What is expected: Copy, word for word, the lines of the entries below between the one with "Definition try_remove (m" and the one with "mk_Model (n_P m) (n_L m) (B_bounds m) (constrs m) e", inclusive, and leave out everything else.

Data for analysis below:

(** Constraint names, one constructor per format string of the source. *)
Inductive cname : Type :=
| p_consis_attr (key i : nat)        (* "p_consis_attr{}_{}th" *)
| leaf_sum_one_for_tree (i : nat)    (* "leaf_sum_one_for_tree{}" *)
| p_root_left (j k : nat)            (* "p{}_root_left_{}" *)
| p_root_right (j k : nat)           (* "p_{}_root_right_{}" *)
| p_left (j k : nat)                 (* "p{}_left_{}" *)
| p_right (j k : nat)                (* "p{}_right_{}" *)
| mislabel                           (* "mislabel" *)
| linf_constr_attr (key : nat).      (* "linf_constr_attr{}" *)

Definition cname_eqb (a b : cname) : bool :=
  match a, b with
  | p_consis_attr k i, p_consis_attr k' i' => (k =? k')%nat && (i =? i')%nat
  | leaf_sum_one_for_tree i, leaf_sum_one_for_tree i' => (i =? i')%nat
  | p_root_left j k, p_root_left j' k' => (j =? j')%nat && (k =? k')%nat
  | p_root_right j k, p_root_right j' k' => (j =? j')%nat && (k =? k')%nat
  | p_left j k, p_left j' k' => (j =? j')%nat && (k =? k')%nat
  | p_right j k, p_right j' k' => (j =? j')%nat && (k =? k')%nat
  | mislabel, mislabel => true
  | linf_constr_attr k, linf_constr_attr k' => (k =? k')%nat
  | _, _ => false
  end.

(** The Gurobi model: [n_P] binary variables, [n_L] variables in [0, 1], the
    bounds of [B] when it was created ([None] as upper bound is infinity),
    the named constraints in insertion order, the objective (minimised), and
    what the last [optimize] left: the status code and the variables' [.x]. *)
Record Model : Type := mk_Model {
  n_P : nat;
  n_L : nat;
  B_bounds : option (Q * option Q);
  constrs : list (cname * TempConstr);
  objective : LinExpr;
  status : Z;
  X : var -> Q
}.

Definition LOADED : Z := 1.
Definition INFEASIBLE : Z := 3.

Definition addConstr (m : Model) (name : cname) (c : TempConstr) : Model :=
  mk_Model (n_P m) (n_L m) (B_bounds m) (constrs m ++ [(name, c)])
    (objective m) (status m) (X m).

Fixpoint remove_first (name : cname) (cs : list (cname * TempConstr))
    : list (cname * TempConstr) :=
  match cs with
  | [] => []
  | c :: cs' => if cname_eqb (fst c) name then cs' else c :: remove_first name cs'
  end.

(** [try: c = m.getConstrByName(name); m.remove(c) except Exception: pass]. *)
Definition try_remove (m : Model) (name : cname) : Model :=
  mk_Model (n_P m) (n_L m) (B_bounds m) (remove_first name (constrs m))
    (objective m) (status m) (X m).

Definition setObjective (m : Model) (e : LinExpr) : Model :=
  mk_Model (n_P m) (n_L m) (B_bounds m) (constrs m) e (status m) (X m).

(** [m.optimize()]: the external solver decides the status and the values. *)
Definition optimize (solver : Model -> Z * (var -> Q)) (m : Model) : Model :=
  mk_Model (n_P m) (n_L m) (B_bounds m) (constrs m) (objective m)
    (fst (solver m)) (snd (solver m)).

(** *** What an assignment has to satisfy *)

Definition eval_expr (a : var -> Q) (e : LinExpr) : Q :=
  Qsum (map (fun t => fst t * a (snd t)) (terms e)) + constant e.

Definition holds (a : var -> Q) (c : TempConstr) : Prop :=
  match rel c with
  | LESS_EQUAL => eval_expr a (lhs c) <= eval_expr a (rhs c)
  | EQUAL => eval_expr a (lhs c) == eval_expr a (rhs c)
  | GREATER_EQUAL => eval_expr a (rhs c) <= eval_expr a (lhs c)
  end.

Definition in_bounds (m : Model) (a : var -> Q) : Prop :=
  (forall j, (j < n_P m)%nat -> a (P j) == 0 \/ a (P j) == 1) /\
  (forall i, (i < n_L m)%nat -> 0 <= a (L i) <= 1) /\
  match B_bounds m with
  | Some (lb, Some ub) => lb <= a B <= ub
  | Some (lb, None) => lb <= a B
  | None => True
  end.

End of Data for analysis.

Exercise result:
Definition try_remove (m : Model) (name : cname) : Model :=
  mk_Model (n_P m) (n_L m) (B_bounds m) (remove_first name (constrs m))
    (objective m) (status m) (X m).

Definition setObjective (m : Model) (e : LinExpr) : Model :=
  mk_Model (n_P m) (n_L m) (B_bounds m) (constrs m) e (status m) (X m).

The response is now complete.